[Saved data entries]
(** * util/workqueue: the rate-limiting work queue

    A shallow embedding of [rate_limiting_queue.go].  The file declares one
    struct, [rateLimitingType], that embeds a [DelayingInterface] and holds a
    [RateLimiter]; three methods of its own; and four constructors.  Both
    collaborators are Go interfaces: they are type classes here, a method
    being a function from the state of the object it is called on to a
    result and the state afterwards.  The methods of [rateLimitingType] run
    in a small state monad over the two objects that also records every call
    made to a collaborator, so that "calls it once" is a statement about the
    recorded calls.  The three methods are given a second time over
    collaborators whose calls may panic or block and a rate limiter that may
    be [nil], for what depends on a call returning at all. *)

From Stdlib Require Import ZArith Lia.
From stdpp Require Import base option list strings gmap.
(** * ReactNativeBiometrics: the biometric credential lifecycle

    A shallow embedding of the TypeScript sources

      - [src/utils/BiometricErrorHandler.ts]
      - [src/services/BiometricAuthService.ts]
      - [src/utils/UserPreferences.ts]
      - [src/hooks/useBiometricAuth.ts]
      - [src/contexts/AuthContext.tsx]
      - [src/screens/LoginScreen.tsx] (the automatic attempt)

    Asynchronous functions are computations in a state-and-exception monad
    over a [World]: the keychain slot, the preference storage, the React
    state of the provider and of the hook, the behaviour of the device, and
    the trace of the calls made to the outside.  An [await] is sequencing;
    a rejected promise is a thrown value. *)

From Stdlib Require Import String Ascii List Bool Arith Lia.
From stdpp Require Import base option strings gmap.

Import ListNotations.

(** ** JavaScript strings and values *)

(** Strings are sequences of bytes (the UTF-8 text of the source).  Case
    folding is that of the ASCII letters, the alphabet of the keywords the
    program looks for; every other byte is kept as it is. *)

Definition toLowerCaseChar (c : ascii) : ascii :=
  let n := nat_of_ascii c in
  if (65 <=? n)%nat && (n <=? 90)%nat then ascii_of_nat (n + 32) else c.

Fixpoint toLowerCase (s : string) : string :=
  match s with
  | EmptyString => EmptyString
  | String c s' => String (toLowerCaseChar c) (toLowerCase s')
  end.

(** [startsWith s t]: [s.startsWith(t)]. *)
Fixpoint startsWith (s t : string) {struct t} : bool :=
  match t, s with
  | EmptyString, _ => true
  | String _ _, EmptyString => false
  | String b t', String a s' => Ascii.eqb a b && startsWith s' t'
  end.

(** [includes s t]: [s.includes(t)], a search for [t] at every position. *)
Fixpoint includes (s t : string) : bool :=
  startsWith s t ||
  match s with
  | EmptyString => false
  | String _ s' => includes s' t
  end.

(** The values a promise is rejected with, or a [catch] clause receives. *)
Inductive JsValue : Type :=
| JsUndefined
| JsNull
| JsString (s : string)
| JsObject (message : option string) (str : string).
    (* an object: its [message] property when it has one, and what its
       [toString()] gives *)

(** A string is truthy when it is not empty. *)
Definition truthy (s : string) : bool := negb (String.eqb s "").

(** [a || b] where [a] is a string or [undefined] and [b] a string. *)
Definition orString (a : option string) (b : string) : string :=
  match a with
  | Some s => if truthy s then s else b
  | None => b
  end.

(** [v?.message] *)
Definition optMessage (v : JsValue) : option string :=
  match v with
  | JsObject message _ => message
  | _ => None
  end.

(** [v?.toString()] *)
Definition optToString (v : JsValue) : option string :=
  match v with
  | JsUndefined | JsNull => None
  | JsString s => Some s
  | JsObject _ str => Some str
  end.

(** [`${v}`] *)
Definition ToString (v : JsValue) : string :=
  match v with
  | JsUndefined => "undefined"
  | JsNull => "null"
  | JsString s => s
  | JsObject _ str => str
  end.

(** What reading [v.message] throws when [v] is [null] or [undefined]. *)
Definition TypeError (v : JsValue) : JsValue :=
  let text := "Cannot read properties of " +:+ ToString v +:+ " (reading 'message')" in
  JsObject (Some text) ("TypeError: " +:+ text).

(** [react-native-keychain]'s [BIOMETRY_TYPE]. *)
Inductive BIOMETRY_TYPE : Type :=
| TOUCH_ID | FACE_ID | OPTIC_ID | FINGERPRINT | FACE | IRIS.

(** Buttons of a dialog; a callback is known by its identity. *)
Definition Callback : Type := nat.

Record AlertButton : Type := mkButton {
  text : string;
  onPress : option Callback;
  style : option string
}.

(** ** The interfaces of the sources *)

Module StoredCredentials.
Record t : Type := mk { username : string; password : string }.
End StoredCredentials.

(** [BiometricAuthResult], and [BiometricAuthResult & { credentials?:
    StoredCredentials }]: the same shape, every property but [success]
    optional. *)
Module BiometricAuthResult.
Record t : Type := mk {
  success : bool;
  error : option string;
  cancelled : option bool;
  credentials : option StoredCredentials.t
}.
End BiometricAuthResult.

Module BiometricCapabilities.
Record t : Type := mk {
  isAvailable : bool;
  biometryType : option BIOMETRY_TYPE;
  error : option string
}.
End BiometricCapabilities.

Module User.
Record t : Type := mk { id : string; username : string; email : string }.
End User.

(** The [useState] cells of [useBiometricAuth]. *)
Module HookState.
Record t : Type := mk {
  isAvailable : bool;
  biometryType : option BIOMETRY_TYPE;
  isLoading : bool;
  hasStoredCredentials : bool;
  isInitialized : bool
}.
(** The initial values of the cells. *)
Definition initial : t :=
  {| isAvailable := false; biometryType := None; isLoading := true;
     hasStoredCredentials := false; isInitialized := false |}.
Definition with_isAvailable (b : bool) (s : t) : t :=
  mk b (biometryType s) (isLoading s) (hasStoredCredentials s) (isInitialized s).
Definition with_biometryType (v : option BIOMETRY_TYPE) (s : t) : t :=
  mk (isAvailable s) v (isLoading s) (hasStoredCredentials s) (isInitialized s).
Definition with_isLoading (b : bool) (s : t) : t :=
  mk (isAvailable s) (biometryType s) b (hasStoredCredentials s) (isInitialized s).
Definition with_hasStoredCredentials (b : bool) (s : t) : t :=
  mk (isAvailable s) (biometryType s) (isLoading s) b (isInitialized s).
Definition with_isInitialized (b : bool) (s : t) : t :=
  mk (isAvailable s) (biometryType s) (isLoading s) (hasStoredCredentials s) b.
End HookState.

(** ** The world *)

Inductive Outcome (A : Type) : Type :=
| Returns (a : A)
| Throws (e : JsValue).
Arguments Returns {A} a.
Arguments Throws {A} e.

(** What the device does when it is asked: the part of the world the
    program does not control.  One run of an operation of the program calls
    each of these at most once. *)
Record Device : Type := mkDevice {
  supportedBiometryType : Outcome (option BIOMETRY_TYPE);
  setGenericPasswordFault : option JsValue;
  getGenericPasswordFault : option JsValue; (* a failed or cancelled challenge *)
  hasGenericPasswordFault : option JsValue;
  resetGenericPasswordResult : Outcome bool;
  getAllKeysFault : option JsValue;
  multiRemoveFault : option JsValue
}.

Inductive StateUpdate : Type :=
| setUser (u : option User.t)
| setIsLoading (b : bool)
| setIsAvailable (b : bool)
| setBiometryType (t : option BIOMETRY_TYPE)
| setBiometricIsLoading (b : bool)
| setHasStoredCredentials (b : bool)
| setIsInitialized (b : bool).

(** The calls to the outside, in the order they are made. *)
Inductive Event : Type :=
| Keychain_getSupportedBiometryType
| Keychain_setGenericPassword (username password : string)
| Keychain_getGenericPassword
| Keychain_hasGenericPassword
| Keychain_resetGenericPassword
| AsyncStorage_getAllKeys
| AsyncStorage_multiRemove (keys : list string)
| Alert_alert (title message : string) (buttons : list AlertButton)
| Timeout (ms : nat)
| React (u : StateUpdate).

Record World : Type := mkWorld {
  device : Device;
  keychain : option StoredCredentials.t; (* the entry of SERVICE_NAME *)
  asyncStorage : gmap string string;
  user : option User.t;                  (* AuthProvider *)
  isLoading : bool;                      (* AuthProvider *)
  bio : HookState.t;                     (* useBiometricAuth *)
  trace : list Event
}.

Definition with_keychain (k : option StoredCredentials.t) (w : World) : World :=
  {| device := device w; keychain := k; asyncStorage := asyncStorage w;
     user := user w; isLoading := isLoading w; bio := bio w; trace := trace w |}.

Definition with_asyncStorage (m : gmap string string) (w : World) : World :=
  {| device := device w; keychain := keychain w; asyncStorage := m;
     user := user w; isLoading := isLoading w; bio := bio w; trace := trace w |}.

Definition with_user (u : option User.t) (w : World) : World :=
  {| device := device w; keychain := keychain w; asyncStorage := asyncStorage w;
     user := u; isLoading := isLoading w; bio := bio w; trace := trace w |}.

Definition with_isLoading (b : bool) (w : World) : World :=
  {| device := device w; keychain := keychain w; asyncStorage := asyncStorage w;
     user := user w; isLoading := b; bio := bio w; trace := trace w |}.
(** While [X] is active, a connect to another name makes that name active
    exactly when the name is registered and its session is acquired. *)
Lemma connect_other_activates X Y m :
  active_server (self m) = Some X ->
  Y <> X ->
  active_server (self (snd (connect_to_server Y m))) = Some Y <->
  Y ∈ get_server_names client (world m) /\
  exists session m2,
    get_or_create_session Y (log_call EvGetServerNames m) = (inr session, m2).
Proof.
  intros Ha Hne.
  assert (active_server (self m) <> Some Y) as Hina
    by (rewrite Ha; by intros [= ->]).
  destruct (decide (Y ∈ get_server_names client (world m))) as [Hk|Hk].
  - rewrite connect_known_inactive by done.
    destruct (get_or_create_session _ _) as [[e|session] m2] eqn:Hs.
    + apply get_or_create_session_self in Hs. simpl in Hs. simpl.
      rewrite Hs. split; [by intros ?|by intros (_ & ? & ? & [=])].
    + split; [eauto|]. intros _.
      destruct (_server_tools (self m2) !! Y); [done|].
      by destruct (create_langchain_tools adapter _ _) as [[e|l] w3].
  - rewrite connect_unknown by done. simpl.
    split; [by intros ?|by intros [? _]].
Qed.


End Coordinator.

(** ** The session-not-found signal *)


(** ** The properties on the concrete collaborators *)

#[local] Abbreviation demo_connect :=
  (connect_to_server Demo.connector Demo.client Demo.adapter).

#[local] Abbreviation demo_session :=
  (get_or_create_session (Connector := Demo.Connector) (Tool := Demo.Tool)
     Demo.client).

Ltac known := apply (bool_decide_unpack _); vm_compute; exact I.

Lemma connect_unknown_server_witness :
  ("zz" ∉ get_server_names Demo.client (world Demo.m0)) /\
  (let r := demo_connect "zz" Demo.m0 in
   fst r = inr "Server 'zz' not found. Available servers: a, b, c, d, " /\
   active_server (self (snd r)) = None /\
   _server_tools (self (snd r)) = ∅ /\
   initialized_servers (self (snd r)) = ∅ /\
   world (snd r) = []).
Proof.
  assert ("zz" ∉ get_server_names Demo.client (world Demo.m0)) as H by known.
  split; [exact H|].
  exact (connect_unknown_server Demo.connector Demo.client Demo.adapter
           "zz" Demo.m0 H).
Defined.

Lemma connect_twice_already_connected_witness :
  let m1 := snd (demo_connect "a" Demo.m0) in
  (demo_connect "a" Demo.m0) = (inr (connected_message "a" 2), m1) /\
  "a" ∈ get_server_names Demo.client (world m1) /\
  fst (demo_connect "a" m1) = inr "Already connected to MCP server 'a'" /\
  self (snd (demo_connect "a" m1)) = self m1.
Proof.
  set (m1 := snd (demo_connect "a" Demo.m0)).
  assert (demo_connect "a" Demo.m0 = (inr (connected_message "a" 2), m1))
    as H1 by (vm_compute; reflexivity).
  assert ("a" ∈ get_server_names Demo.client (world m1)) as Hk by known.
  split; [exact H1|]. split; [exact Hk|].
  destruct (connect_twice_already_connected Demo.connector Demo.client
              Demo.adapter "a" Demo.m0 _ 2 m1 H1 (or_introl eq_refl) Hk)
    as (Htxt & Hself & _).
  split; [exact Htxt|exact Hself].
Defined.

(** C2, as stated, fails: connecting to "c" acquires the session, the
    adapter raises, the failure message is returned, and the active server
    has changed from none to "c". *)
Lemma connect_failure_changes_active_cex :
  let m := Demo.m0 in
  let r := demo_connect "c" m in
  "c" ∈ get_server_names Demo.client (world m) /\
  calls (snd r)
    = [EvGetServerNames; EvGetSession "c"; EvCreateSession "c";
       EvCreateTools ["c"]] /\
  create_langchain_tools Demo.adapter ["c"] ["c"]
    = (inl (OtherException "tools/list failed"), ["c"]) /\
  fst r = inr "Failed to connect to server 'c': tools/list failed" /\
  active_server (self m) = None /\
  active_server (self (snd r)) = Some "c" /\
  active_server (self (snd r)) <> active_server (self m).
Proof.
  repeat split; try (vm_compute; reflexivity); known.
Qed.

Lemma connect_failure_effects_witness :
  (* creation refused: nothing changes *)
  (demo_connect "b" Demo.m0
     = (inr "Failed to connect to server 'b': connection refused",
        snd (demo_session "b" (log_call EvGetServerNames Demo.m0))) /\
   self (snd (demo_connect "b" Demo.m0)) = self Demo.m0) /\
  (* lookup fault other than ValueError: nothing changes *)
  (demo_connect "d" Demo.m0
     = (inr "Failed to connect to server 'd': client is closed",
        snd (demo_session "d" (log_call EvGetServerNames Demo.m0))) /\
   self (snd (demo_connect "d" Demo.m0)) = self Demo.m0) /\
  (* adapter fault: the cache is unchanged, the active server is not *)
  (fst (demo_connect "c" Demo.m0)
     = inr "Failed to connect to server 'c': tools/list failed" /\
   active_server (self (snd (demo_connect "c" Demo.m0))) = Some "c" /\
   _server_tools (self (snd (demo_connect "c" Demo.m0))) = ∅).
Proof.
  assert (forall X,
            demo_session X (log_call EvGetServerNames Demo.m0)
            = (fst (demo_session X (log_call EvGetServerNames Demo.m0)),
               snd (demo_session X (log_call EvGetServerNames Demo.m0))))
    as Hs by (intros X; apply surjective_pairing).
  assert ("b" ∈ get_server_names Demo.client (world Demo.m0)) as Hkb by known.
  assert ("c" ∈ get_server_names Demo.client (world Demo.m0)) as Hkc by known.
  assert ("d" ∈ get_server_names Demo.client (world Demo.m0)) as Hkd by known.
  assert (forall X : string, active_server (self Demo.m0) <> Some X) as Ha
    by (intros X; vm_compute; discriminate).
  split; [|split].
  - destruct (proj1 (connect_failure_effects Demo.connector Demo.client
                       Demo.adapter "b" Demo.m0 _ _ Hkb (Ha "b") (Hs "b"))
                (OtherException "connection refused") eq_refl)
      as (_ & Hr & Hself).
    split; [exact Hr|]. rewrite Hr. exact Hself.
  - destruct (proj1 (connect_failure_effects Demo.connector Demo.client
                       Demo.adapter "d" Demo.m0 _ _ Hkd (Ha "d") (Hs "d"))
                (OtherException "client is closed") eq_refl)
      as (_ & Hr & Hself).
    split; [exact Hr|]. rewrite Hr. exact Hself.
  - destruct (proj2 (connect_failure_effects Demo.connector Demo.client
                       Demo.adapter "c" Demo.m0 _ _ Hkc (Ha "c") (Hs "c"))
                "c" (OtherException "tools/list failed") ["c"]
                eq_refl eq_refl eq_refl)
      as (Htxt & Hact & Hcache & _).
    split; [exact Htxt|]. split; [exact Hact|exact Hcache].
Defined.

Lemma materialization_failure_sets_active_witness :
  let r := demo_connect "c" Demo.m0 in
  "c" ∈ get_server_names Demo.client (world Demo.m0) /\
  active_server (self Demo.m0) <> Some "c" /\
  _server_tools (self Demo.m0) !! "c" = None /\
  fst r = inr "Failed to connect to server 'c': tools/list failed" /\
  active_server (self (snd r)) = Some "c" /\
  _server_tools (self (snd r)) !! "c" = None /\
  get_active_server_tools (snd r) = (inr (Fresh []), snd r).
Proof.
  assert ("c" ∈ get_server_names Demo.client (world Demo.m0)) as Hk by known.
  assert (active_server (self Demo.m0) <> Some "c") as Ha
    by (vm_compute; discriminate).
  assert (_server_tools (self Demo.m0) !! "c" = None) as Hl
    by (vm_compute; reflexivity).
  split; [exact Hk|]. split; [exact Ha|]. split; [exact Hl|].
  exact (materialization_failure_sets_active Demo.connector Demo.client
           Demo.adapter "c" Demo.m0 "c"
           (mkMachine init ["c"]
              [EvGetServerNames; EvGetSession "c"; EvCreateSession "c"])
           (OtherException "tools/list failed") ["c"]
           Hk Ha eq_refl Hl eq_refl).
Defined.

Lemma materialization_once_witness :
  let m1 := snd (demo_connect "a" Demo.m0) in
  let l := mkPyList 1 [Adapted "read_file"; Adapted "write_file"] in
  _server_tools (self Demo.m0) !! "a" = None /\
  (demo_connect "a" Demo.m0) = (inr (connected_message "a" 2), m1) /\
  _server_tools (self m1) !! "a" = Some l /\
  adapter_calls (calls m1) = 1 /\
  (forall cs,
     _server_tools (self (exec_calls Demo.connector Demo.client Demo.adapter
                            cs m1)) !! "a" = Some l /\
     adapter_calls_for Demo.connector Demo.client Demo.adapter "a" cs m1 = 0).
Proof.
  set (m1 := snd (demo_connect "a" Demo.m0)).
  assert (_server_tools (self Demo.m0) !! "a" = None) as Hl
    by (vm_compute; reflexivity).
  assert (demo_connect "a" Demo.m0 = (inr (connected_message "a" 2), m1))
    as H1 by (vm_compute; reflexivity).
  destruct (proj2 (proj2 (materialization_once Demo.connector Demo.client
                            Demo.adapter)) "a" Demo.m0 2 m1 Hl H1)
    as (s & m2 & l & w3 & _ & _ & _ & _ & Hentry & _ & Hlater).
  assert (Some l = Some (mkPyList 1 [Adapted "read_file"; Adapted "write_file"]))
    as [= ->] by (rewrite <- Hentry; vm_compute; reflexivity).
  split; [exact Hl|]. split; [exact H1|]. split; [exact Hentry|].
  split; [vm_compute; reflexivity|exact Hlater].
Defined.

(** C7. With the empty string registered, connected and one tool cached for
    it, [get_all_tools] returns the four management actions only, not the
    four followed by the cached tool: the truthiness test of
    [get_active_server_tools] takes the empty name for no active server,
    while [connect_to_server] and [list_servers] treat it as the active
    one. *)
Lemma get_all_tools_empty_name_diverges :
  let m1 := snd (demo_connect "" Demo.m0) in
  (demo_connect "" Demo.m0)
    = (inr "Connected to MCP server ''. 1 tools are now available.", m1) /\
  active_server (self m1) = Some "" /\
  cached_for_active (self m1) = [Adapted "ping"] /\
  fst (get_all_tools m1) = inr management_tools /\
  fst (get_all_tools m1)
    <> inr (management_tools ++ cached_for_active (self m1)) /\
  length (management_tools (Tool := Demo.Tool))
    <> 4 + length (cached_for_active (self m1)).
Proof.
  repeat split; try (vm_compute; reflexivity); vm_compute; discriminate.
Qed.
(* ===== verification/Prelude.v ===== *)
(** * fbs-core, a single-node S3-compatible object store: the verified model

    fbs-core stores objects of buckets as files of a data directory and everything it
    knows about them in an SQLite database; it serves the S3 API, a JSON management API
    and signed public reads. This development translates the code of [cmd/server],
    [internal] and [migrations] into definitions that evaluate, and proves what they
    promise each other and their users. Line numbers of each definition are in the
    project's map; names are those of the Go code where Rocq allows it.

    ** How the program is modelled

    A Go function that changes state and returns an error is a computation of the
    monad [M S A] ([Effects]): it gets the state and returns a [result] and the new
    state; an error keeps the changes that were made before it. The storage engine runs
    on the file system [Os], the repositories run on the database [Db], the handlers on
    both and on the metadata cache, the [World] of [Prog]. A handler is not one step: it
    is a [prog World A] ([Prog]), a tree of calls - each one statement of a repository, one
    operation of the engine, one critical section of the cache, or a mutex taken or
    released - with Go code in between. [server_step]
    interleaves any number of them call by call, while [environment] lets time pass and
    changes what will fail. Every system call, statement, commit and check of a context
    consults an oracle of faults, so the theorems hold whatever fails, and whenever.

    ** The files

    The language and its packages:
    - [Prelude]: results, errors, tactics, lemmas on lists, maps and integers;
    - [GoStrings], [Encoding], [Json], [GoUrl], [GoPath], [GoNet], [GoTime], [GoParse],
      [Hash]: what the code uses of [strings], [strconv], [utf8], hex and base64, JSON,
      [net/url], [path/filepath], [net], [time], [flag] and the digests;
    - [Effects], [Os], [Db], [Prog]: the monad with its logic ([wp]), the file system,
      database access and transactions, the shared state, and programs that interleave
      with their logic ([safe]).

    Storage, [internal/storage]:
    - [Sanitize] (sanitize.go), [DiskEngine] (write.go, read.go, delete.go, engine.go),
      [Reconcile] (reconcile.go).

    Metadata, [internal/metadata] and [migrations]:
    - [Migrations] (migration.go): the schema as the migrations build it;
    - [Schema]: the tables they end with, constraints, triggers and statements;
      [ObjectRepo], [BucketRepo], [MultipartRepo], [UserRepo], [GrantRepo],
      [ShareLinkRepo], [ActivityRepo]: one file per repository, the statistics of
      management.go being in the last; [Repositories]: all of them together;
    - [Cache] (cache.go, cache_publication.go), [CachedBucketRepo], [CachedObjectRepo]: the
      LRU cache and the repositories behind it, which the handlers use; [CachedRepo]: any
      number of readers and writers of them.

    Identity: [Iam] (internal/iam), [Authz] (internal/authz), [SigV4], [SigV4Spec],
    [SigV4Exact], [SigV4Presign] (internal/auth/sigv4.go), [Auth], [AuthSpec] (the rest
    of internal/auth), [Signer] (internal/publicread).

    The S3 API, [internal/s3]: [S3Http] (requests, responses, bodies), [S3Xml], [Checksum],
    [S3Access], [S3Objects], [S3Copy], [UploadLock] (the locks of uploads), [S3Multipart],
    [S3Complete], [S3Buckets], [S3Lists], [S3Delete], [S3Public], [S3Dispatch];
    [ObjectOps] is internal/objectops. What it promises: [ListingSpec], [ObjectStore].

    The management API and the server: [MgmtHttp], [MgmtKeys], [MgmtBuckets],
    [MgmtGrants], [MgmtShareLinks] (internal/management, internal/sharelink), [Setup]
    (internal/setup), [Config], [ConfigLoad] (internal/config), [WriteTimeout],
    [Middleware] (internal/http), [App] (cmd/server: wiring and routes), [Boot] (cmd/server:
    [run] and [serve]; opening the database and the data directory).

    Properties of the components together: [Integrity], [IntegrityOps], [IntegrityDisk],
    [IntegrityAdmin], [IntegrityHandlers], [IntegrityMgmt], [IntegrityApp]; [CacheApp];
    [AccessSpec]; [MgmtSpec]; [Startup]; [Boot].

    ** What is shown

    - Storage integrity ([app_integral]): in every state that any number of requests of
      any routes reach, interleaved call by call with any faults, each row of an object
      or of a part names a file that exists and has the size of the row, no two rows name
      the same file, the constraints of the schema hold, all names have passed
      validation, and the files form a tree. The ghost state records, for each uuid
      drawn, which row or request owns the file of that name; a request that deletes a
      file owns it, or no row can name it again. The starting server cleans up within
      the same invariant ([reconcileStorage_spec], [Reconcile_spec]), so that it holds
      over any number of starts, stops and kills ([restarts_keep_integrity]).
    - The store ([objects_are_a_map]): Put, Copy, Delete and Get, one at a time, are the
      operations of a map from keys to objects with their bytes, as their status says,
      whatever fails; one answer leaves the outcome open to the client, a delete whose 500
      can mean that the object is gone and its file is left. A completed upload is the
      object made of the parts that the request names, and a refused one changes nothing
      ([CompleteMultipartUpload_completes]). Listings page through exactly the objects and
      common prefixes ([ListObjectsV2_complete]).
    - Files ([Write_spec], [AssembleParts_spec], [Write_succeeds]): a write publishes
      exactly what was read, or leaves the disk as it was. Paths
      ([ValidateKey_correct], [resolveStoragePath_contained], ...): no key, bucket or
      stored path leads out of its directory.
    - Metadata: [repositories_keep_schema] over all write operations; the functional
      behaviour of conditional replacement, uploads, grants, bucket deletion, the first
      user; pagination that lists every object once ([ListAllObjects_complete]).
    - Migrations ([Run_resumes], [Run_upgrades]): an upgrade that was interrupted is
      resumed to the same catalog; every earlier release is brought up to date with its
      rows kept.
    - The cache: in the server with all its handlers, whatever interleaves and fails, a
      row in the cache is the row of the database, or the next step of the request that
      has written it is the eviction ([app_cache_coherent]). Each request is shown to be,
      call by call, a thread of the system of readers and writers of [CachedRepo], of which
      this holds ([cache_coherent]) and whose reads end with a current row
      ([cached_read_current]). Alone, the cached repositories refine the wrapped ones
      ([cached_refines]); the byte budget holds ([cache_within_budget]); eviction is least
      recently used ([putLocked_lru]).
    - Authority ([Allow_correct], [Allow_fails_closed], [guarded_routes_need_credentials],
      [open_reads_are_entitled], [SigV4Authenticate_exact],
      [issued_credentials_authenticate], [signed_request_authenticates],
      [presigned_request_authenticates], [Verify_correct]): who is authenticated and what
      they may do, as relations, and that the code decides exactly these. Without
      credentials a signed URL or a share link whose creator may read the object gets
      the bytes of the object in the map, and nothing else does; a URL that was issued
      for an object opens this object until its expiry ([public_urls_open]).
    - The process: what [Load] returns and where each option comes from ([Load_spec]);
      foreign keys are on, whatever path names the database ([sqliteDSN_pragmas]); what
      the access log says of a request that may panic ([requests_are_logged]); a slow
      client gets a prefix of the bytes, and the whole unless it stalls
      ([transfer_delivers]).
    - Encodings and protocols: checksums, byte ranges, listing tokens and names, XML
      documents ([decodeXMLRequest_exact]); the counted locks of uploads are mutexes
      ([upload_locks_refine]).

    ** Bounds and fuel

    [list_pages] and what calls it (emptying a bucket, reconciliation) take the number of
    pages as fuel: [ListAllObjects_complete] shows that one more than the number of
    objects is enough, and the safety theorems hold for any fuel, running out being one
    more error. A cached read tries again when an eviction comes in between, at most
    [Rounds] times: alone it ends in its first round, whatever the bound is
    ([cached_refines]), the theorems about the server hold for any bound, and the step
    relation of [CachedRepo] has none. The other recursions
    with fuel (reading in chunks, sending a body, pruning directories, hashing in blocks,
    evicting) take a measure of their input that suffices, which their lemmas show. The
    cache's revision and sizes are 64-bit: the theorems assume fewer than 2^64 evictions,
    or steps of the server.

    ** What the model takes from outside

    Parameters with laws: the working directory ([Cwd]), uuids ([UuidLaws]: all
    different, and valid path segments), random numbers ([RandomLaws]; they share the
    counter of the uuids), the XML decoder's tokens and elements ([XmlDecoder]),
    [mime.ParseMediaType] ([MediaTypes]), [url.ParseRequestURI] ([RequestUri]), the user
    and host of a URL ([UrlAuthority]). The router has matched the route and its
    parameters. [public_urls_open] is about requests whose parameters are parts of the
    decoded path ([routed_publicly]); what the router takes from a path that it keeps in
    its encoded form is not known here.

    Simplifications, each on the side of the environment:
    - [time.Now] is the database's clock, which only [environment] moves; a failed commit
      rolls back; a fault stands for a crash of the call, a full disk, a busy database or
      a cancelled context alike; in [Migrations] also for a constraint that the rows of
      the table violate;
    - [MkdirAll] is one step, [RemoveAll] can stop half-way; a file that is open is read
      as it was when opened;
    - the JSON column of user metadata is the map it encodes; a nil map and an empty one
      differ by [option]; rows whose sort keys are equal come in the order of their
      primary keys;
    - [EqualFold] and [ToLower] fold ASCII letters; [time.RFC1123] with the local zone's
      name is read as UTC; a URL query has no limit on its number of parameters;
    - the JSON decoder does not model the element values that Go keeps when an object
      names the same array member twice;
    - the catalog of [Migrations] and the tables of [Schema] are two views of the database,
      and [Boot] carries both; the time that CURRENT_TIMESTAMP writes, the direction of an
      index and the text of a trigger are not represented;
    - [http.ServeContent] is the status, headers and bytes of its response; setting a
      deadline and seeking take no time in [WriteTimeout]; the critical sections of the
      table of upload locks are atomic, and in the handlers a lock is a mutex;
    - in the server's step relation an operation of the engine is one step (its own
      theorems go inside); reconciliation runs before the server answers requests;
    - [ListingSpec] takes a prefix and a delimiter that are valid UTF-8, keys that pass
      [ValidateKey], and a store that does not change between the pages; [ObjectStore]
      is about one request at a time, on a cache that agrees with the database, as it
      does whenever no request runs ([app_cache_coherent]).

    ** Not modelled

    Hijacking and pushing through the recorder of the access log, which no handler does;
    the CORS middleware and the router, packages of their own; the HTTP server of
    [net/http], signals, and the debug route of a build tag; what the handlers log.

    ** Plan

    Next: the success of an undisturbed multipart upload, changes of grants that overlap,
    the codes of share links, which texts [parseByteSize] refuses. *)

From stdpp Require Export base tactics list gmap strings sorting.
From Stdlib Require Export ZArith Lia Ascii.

_Task instructions:_ Could you reproduce, exactly, every line above from the line with "(internal/setup), [Config], [ConfigLoad]" to the line with "validation, and the", and no other line? Both ends count.

_Output for this exercise:_
    (internal/setup), [Config], [ConfigLoad] (internal/config), [WriteTimeout],
    [Middleware] (internal/http), [App] (cmd/server: wiring and routes), [Boot] (cmd/server:
    [run] and [serve]; opening the database and the data directory).

    Properties of the components together: [Integrity], [IntegrityOps], [IntegrityDisk],
    [IntegrityAdmin], [IntegrityHandlers], [IntegrityMgmt], [IntegrityApp]; [CacheApp];
    [AccessSpec]; [MgmtSpec]; [Startup]; [Boot].

    ** What is shown

    - Storage integrity ([app_integral]): in every state that any number of requests of
      any routes reach, interleaved call by call with any faults, each row of an object
      or of a part names a file that exists and has the size of the row, no two rows name
      the same file, the constraints of the schema hold, all names have passed
      validation, and the files form a tree. The ghost state records, for each uuid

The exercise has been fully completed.